Une étude du MIT datée de 2012 montrait que les équipes qui se connaissent bien et qui travaillent en présentiel sont plus efficaces que celles aux prises avec des outils collaboratifs. « C’est humain : un travail de qualité requiert un “agir ensemble” et notre relation de confiance s’établit sur ce que l’on voit, sur ce que l’on entend et sur des ressentis alimentés par la présence de l’autre », indique Valérie Julien Grésin. Un rappel des bases des relations qui paraît évident… et qui ne peut être remplacé, même par les mille mails reçus quotidiennement. « L’utilisation des outils a des effets délétères sur les rythmes, sur l’engagement au travail, car des mécanismes défensifs se mettent en place. Elle conduit à des situations de stress qui peuvent engendrer un mal-être », prévient Valérie Julien Grésin. « Il y a une différence entre connectivité et sociabilité, résume-t-elle. Je suis intervenue dans un laboratoire pharmaceutique. Dans une grande salle, j’ai rencontré une personne, seule, qui travaillait avec des robots, mais en “collaboratif”, avec d’autres collègues à distance, sur d’autres sites. Quand elle les appelait, ils n’avaient pas forcément de temps. Au quotidien, elle était isolée. Son mal-être grandissait. Depuis, ils ont remis deux personnes par laboratoire, ça change tout. Les arrêts de travail sont moins nombreux. »

Un travail collaboratif mal pensé peut amener des risques, pour l’entreprise comme pour le salarié. L’absentéisme, la démotivation, la perte de temps due aux mauvaises utilisations des outils peuvent avoir des conséquences. Les experts relèvent deux types de menace. L’isolement physique d’abord. « Alors que les compétences sociales sont très recherchées et que les interactions entre les personnes deviennent la norme au travail, on n’organise plus la régulation entre les individus », soulève Alain d’Iribarne. « Les aspérités des relations sont humaines et on cherche à les gommer pour que tout le monde travaille ensemble : le collaborateur doit faire avec, mais cette suradaptation crée du stress », abonde Valérie Julien Grésin.

Rigidité et fatigue.

Deuxième menace pour le salarié : une frustration qui grandit. « Si les cadres, les managers, la culture d’entreprise ne sont pas adaptés au travail collaboratif et si les outils sont mal utilisés, le salarié peut ressentir une frustration. Il a envie de travailler avec des méthodes modernes, de façon plus agile, mais l’organisation ne lui fournit pas les conditions. Il ne peut pas y arriver seul », relève Philippe Pinault. Beaucoup d’entreprises ont lancé des réseaux sociaux. Mais « il faut une volonté de travailler en réseau, un changement de culture d’entreprise ». Sans cela, l’organisation pourrait perdre gros. « L’utilisation des outils nous formate. À force d’être dans cette interaction, on développe des automatismes, et donc la créativité est limitée et la vitalité de la coopération réduite », analyse Valérie Julien Grésin. Selon elle, « dans beaucoup d’entreprises, la coopération se fait en gardant les yeux rivés sur un écran : cela induit une rigidité et de la fatigue. Aucune étude n’a abordé le sujet en profondeur, mais alors qu’il y a une prescription forte d’innovation dans les entreprises, il faut revenir sur ce paradoxe ».

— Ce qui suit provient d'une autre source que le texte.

Lemma M_seg rel out top prev w r :
  ordinary w → seg_end r →
  M rel out top prev (w ++ r) = M rel (out ++ w) top AfterOther r.
Proof.
  intros Hw Hr. destruct Hw as (Hne & Hns & H1 & H2).
  destruct w as [|c w]; [done|].
  inversion Hns as [|? ? Hc Hw']; subst.
  destruct (decide (c = "."%char)) as [->|Hnd].
  - destruct (at_boundary prev) eqn:Hb.
    + simpl. rewrite aexec_step by done. unfold astep; simpl.
      rewrite Hb, aclassify_ordinary by done.
      rewrite M_mid by done. by rewrite <- app_assoc.
    + destruct prev; try done. simpl.
      rewrite M_dot_mid, M_mid by done. by rewrite <- app_assoc.
  - simpl. rewrite M_char, M_mid by done. by rewrite <- app_assoc.
Qed.

Lemma M_cur_end rel out top prev :
  at_boundary prev = true → M rel out top prev ["."%char] = out.
Proof.
  intros Hb. rewrite aexec_step by done. unfold astep; simpl.
  rewrite Hb. by apply aexec_nil.
Qed.

Lemma M_cur rel out top prev s r :
  at_boundary prev = true → IsSlash s = true →
  M rel out top prev ("."%char :: s :: r) = M rel out top AfterSlash r.
Proof.
  intros Hb Hs. rewrite aexec_step by done. unfold astep; simpl.
  by rewrite Hb, Hs.
Qed.

Lemma M_up_end rel out top prev :
  at_boundary prev = true →
  M rel out top prev ["."; "."]%char = (aup rel 2 out top).1.
Proof.
  intros Hb. rewrite aexec_step by done. unfold astep; simpl.
  rewrite Hb. by apply aexec_nil.
Qed.

Lemma M_up rel out top prev s r :
  at_boundary prev = true → IsSlash s = true →
  M rel out top prev ("."%char :: "."%char :: s :: r)
  = M rel (aup rel 3 out top).1 (aup rel 3 out top).2 AfterSlash r.
Proof.
  intros Hb Hs. rewrite aexec_step by done. unfold astep; simpl.
  by rewrite Hb, Hs.
Qed.

(** ** Popping a segment *)

Lemma find_prev_slash_skip buf a k :
  (∀ i, a ≤ i < a + k → IsSlash (char_at buf i) = false) →
  find_prev_slash buf (a + k) = find_prev_slash buf a.
Proof.
  induction k as [|k IH]; intros H.
  { by rewrite Nat.add_0_r. }
  replace (a + S k) with (S (a + k)) by lia. simpl.
  rewrite H by lia. apply IH. intros i Hi. apply H. lia.
Qed.

Lemma find_prev_slash_ended X Y :
  slash_ended X → find_prev_slash (X ++ Y) (length X) = length X.
Proof.
  intros [->|(X' & s & -> & Hs)]; [done|].
  rewrite length_app. simpl. replace (length X' + 1) with (S (length X')) by lia.
  simpl. rewrite <- app_assoc. rewrite char_at_app_r by lia.
  rewrite Nat.sub_diag. simpl. unfold char_at; simpl. by rewrite Hs.
Qed.

Lemma nonslash_char_at w i :
  nonslash w → i < length w → IsSlash (char_at w i) = false.
Proof.
  intros Hw Hi. destruct (lookup_lt_is_Some_2 w i Hi) as [c Hc].
  rewrite (char_at_lookup _ _ _ Hc).
  unfold nonslash in Hw. rewrite Forall_lookup in Hw. by eapply Hw.
Qed.

Lemma aup_pop rel n X w top :
  nonslash w → slash_ended X → top < length X + length w →
  aup rel n (X ++ w ++ ["/"%char]) top = (X, top).
Proof.
  intros Hw HX Htop. unfold aup.
  rewrite !length_app. simpl.
  replace (top <? length X + (length w + 1)) with true
    by (symmetry; apply Nat.ltb_lt; lia).
  replace (length X + (length w + 1) - 1) with (length X + length w) by lia.
  replace (length X + length w =? top) with false
    by (symmetry; apply Nat.eqb_neq; lia).
  rewrite find_prev_slash_skip.
  - rewrite find_prev_slash_ended by done. by rewrite take_app_length.
  - intros i Hi. rewrite char_at_app_r by lia.
    rewrite char_at_app_l by lia. apply nonslash_char_at; [done|lia].
Qed.

Lemma aup_abs_top n out : aup false n out (length out) = (out, length out).
Proof.
  unfold aup. rewrite Nat.ltb_irrefl, Nat.eqb_refl. by rewrite take_ge.
Qed.

Lemma aup_rel_top n out :
  aup true n out (length out)
  = (out ++ ["."; "."]%char ++ (if n =? 3 then ["/"%char] else []),
     length out + 2 + (if n =? 3 then 1 else 0)).
Proof.
  unfold aup. rewrite Nat.ltb_irrefl, Nat.eqb_refl. rewrite take_ge by done.
  f_equal. rewrite !length_app. destruct (n =? 3); simpl; lia.
Qed.

(** ** Facts about [join] and [ups] *)

Lemma join_app a b : join (a ++ b) = join a ++ join b.
Proof. unfold join. by rewrite flat_map_app. Qed.

Lemma join_snoc a w : join (a ++ [w]) = join a ++ w ++ ["/"%char].
Proof. rewrite join_app. unfold join at 2. simpl. by rewrite app_nil_r. Qed.

Lemma ups_S n : ups (S n) = dotdot_slash ++ ups n.
Proof. done. Qed.

Lemma ups_snoc n : ups (n + 1) = ups n ++ dotdot_slash.
Proof.
  unfold ups. rewrite replicate_add, concat_app. reflexivity.
Qed.

Lemma ups_add n k : ups (n + k) = ups n ++ ups k.
Proof. unfold ups. by rewrite replicate_add, concat_app. Qed.

Lemma length_ups n : length (ups n) = 3 * n.
Proof. induction n as [|n IH]; [done|]. rewrite ups_S, length_app, IH. simpl. lia. Qed.

Lemma slash_ended_app X Y : slash_ended Y → Y ≠ [] → slash_ended (X ++ Y).
Proof.
  intros [->|(Y' & s & -> & Hs)] Hne; [done|].
  right. exists (X ++ Y'), s. by rewrite app_assoc.
Qed.

Lemma slash_ended_join segs : slash_ended (join segs).
Proof.
  destruct segs as [|w segs _] using rev_ind; [by left|].
  right. exists (join segs ++ w), "/"%char. rewrite join_snoc.
  by rewrite app_assoc.
Qed.

Lemma slash_ended_ups n : slash_ended (ups n).
Proof.
  destruct n as [|n]; [by left|]. right.
  replace (S n) with (n + 1) by lia. rewrite ups_snoc.
  exists (ups n ++ ["."; "."]%char), "/"%char. by rewrite <- app_assoc.
Qed.

Lemma slash_ended_app_join X segs :
  slash_ended X → slash_ended (X ++ join segs).
Proof.
  intros HX. destruct (decide (join segs = [])) as [->|Hne].
  - by rewrite app_nil_r.
  - apply slash_ended_app; [apply slash_ended_join|done].
Qed.

(** ** Splitting the input into segments *)

Lemma span_nonslash l : ∃ w r, l = w ++ r ∧ nonslash w ∧ seg_end r.
Proof.
  induction l as [|c l (w & r & -> & Hw & Hr)].
  { exists [], []. repeat split; [constructor|by left]. }
  destruct (IsSlash c) eqn:Hc.
  - exists [], (c :: w ++ r). repeat split; [constructor|].
    right. by exists c, (w ++ r).
  - exists (c :: w), r. repeat split; [by constructor|done].
Qed.

Lemma seg_cases w :
  nonslash w →
  w = [] ∨ w = ["."%char] ∨ w = ["."; "."]%char ∨ ordinary w.
Proof.
  intros Hw.
  destruct (decide (w = [])); [by left|].
  destruct (decide (w = ["."%char])); [by right; left|].
  destruct (decide (w = ["."; "."]%char)); [by right; right; left|].
  by repeat right.
Qed.

(** ** Boundary configurations *)

Lemma join_single w : join [w] = w ++ ["/"%char].
Proof. unfold join. simpl. by rewrite app_nil_r. Qed.

Lemma Bnd_boundary rel out top prev :
  Bnd rel out top prev → at_boundary prev = true.
Proof. by destruct 1. Qed.

Lemma Bnd_NF rel out top prev : Bnd rel out top prev → NF out.
Proof.
  destruct 1 as [root segs [->| ->] Hs| |n segs Hs|segs Hs].
  - rewrite <- (app_nil_r (join segs)). apply NF_root1; [done|by left].
  - rewrite <- (app_nil_r (join segs)). apply NF_root2; [done|by left].
  - apply (NF_ups 0 [] []); [constructor|by left].
  - rewrite <- (app_nil_r (join segs)). apply NF_ups; [done|by left].
  - rewrite <- (app_nil_r (join segs)). apply NF_root1; [done|by left].
Qed.

Lemma Bnd_last_NF rel out top prev w :
  Bnd rel out top prev → ordinary w → NF (out ++ w).
Proof.
  destruct 1 as [root segs [->| ->] Hs| |n segs Hs|segs Hs]; intros Hw.
  - apply NF_root1; [done|by right].
  - apply NF_root2; [done|by right].
  - apply (NF_ups 0 [] w); [constructor|by right].
  - rewrite <- app_assoc. apply NF_ups; [done|by right].
  - apply NF_root1; [done|by right].
Qed.

Lemma Bnd_push rel out top prev w :
  Bnd rel out top prev → ordinary w →
  Bnd rel (out ++ w ++ ["/"%char]) top AfterSlash.
Proof.
  destruct 1 as [root segs Hr Hs| |n segs Hs|segs Hs]; intros Hw.
  - rewrite <- app_assoc, <- join_snoc. apply Bnd_abs; [done|].
    apply Forall_app; split; [done|by constructor].
  - rewrite <- join_single. apply (Bnd_ups 0 [w]). by constructor.
  - rewrite <- app_assoc, <- join_snoc. apply Bnd_ups.
    apply Forall_app; split; [done|by constructor].
  - change (Bnd true ("/"%char :: (join segs ++ w ++ ["/"%char])) 0 AfterSlash).
    rewrite <- join_snoc. apply Bnd_slash.
    apply Forall_app; split; [done|by constructor].
Qed.

Lemma Bnd_after rel out top prev :
  Bnd rel out top prev → Bnd rel out top AfterSlash.
Proof.
  destruct 1 as [root segs Hr Hs| |n segs Hs|segs Hs].
  - by apply Bnd_abs.
  - apply (Bnd_ups 0 []). constructor.
  - by apply Bnd_ups.
  - by apply Bnd_slash.
Qed.

Lemma ordinary_length w : ordinary w → 0 < length w.
Proof. intros (Hne & _). destruct w; [done|simpl; lia]. Qed.

Lemma ordinary_nonslash w : ordinary w → nonslash w.
Proof. by intros (_ & H & _). Qed.

Lemma slash_ended_root root :
  root = ["/"%char] ∨ root = ["/"; "/"]%char → slash_ended root.
Proof.
  intros [->| ->]; right.
  - by exists [], "/"%char.
  - by exists ["/"%char], "/"%char.
Qed.

(** A [DIRECTORY_UP] at a boundary pops the last segment, is dropped at the
    root of an absolute path, and is kept at the top of a relative one. *)
Lemma aup_Bnd_cases rel n out top prev :
  Bnd rel out top prev →
  (∃ prev', Bnd rel (aup rel n out top).1 (aup rel n out top).2 prev')
  ∨ (rel = true ∧ ∃ k,
       aup rel n out top
       = (ups k ++ ["."; "."]%char ++ (if n =? 3 then ["/"%char] else []),
          3 * k + 2 + (if n =? 3 then 1 else 0))).
Proof.
  destruct 1 as [root segs Hr Hs| |k segs Hs|segs Hs].
  - left. exists AfterSlash.
    destruct segs as [|w segs _] using rev_ind.
    + change (join []) with (@nil ascii). rewrite app_nil_r, aup_abs_top.
      cbn [fst snd].
      rewrite <- (app_nil_r root) at 1. by apply (Bnd_abs root []).
    + apply Forall_app in Hs as [Hs Hw]. inversion Hw as [|? ? Hw' _]; subst.
      rewrite join_snoc, app_assoc.
      rewrite aup_pop.
      * simpl. by apply Bnd_abs.
      * by apply ordinary_nonslash.
      * apply slash_ended_app_join. by apply slash_ended_root.
      * pose proof (ordinary_length _ Hw'). rewrite length_app. lia.
  - right. split; [done|]. exists 0.
    pose proof (aup_rel_top n []) as H. simpl in H. rewrite H. done.
  - destruct segs as [|w segs _] using rev_ind.
    + right. split; [done|]. exists k.
      change (join []) with (@nil ascii). rewrite app_nil_r.
      pose proof (aup_rel_top n (ups k)) as H. rewrite length_ups in H.
      by rewrite H.
    + left. exists AfterSlash.
      apply Forall_app in Hs as [Hs Hw]. inversion Hw as [|? ? Hw' _]; subst.
      rewrite join_snoc, app_assoc.
      rewrite aup_pop.
      * simpl. by apply Bnd_ups.
      * by apply ordinary_nonslash.
      * apply slash_ended_app_join, slash_ended_ups.
      * pose proof (ordinary_length _ Hw'). rewrite length_app, length_ups. lia.
  - destruct segs as [|w segs _] using rev_ind.
    + right. split; [done|]. exists 0. unfold join; simpl.
      unfold aup; simpl. by destruct (n =? 3).
    + left. exists AfterSlash.
      apply Forall_app in Hs as [Hs Hw]. inversion Hw as [|? ? Hw' _]; subst.
      rewrite join_snoc.
      change ("/"%char :: join segs ++ w ++ ["/"%char])
        with (("/"%char :: join segs) ++ w ++ ["/"%char]).
      rewrite aup_pop.
      * simpl. by apply Bnd_slash.
      * by apply ordinary_nonslash.
      * apply (slash_ended_app_join ["/"%char]). by right; exists [], "/"%char.
      * pose proof (ordinary_length _ Hw'). simpl. lia.
Qed.

Lemma aup_Bnd rel out top prev :
  Bnd rel out top prev →
  Bnd rel (aup rel 3 out top).1 (aup rel 3 out top).2 AfterSlash.
Proof.
  intros HB. destruct (aup_Bnd_cases rel 3 out top prev HB)
    as [[prev' H]|(-> & k & ->)].
  - by eapply Bnd_after.
  - cbn [fst snd]. change (3 =? 3) with true. cbn iota.
    replace (3 * k + 2 + 1) with (3 * (k + 1)) by lia.
    change (["."; "."]%char ++ ["/"%char]) with dotdot_slash.
    rewrite <- ups_snoc, <- (app_nil_r (ups (k + 1))).
    apply (Bnd_ups (k + 1) []). constructor.
Qed.

Lemma aup_end_NF rel out top prev :
  Bnd rel out top prev → NF (aup rel 2 out top).1.
Proof.
  intros HB. destruct (aup_Bnd_cases rel 2 out top prev HB)
    as [[prev' H]|(-> & k & ->)].
  - by eapply Bnd_NF.
  - cbn [fst snd]. change (2 =? 3) with false. cbn iota.
    rewrite app_nil_r. apply NF_dotdot.
Qed.

(** ** Every output is a normal form *)

Lemma M_NF n : ∀ rest rel out top prev,
  length rest ≤ n → Bnd rel out top prev → NF (M rel out top prev rest).
Proof.
  induction n as [|n IH]; intros rest rel out top prev Hlen HB.
  { destruct rest; [|simpl in Hlen; lia]. rewrite M_nil. by eapply Bnd_NF. }
  pose proof (Bnd_boundary _ _ _ _ HB) as Hb.
  destruct (span_nonslash rest) as (w & r & -> & Hw & Hr).
  rewrite length_app in Hlen.
  destruct (seg_cases w Hw) as [->|[->|[->|Hord]]]; simpl in Hlen |- *.
  - destruct Hr as [->|(s & r' & -> & Hs)].
    { rewrite M_nil. by eapply Bnd_NF. }
    simpl in Hlen. destruct prev; [|rewrite M_slash_skip by done|done].
    + rewrite M_slash_push by done. inversion HB; subst. simpl.
      apply IH; [lia|]. apply (Bnd_slash []). constructor.
    + apply IH; [lia|done].
  - destruct Hr as [->|(s & r' & -> & Hs)].
    { rewrite M_cur_end by done. by eapply Bnd_NF. }
    simpl in Hlen. rewrite M_cur by done.
    apply IH; [lia|]. by eapply Bnd_after.
  - destruct Hr as [->|(s & r' & -> & Hs)].
    { rewrite M_up_end by done. by eapply aup_end_NF. }
    simpl in Hlen. rewrite M_up by done.
    apply IH; [lia|]. by eapply aup_Bnd.
  - rewrite M_seg by done.
    destruct Hr as [->|(s & r' & -> & Hs)].
    { rewrite M_nil. by eapply Bnd_last_NF. }
    simpl in Hlen. rewrite M_slash_push by done.
    rewrite <- app_assoc. apply IH; [lia|]. by eapply Bnd_push.
Qed.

Certaines sociétés commencent à mettre en place des comités d’éthique sur l’utilisation des outils, elles créent de nouveaux espaces pour dialoguer ou pour s’opposer, ou elles imaginent des méthodes de codéveloppement issues de travaux sur le fonctionnement cérébral, afin de corriger les biais des dix dernières années. « Les RH, qui sont une fonction support d’aide à la direction et aux salariés, ont un rôle à jouer : ils peuvent faciliter les discussions pour optimiser les ressources de l’entreprise, comme on dit », estime le psychologue Sébastien Hof. Et ce, afin de contribuer à adopter les bons outils et à définir des règles d’utilisation partagées par les collaborateurs, par leurs managers ainsi que par les directions. La condition sine qua non pour créer une vraie culture d’entreprise collaborative.